● Assignment: From the records that follow, copy every line that contains the word "SFdiv".

● Input records:
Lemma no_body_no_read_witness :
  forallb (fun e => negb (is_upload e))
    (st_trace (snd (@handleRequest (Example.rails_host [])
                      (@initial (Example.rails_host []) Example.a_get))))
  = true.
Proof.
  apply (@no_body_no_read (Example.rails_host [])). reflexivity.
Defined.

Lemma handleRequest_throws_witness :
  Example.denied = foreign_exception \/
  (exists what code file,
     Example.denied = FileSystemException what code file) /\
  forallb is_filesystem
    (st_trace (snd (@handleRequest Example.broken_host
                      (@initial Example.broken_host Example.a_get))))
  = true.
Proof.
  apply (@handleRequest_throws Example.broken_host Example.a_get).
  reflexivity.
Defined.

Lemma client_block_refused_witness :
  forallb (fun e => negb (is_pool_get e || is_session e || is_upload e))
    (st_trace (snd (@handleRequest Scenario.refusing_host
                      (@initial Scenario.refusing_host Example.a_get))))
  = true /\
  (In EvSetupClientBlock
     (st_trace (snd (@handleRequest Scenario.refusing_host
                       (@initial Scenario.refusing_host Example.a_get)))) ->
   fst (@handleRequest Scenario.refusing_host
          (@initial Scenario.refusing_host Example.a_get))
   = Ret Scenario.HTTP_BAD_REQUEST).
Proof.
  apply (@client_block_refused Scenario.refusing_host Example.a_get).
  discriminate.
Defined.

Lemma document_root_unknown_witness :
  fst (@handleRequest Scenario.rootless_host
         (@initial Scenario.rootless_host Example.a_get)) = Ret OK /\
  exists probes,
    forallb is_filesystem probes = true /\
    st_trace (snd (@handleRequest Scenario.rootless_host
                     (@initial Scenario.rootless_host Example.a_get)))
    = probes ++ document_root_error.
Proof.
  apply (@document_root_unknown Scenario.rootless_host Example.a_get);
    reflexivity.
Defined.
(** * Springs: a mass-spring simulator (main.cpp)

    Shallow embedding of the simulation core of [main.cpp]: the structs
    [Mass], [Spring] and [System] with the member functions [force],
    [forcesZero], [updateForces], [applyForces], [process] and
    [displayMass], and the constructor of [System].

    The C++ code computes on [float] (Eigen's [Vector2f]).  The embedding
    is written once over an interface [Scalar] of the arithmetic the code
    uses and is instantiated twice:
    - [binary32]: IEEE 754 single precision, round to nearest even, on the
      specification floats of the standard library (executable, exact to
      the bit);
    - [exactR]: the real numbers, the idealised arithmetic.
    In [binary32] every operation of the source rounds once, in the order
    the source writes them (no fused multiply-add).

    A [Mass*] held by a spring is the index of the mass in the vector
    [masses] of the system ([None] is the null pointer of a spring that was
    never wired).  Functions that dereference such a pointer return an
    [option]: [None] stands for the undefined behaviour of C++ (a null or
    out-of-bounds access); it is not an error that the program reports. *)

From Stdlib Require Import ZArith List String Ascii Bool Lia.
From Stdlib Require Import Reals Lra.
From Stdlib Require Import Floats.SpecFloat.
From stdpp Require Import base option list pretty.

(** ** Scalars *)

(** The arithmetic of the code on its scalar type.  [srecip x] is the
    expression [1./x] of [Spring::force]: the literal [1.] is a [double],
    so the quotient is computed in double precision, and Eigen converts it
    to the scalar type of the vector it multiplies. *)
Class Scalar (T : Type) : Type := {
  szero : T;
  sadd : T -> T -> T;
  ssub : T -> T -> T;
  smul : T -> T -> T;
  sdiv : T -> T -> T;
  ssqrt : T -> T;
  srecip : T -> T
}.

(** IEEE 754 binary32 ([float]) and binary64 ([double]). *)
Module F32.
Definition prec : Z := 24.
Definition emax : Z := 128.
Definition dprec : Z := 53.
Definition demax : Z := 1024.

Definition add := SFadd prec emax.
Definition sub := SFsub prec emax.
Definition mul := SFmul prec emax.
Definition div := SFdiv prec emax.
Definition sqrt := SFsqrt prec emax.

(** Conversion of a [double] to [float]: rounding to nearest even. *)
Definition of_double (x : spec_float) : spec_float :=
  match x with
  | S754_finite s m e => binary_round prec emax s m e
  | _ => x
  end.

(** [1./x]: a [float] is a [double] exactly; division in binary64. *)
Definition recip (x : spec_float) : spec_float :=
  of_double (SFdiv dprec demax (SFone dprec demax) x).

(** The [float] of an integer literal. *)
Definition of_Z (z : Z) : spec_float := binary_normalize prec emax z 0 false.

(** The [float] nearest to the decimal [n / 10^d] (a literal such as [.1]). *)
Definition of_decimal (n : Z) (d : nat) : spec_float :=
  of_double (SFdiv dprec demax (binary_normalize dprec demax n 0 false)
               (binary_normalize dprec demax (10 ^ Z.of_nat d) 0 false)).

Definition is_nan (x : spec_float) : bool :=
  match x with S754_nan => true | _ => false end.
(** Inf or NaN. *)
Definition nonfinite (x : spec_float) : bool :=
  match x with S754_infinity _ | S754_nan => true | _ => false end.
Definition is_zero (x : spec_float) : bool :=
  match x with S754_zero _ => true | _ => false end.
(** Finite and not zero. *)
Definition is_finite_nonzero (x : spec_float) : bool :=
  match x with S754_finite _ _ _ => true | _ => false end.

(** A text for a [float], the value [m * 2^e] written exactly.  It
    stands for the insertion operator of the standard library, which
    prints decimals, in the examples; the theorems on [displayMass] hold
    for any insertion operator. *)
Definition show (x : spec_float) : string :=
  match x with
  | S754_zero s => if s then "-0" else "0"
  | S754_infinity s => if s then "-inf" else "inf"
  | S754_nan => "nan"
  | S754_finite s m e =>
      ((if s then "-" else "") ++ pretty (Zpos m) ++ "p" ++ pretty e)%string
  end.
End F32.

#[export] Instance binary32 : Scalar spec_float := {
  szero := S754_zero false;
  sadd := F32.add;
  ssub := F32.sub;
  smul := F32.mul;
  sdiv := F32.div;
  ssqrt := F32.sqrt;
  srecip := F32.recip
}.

● Response box:
Definition div := SFdiv prec emax.
  of_double (SFdiv dprec demax (SFone dprec demax) x).
  of_double (SFdiv dprec demax (binary_normalize dprec demax n 0 false)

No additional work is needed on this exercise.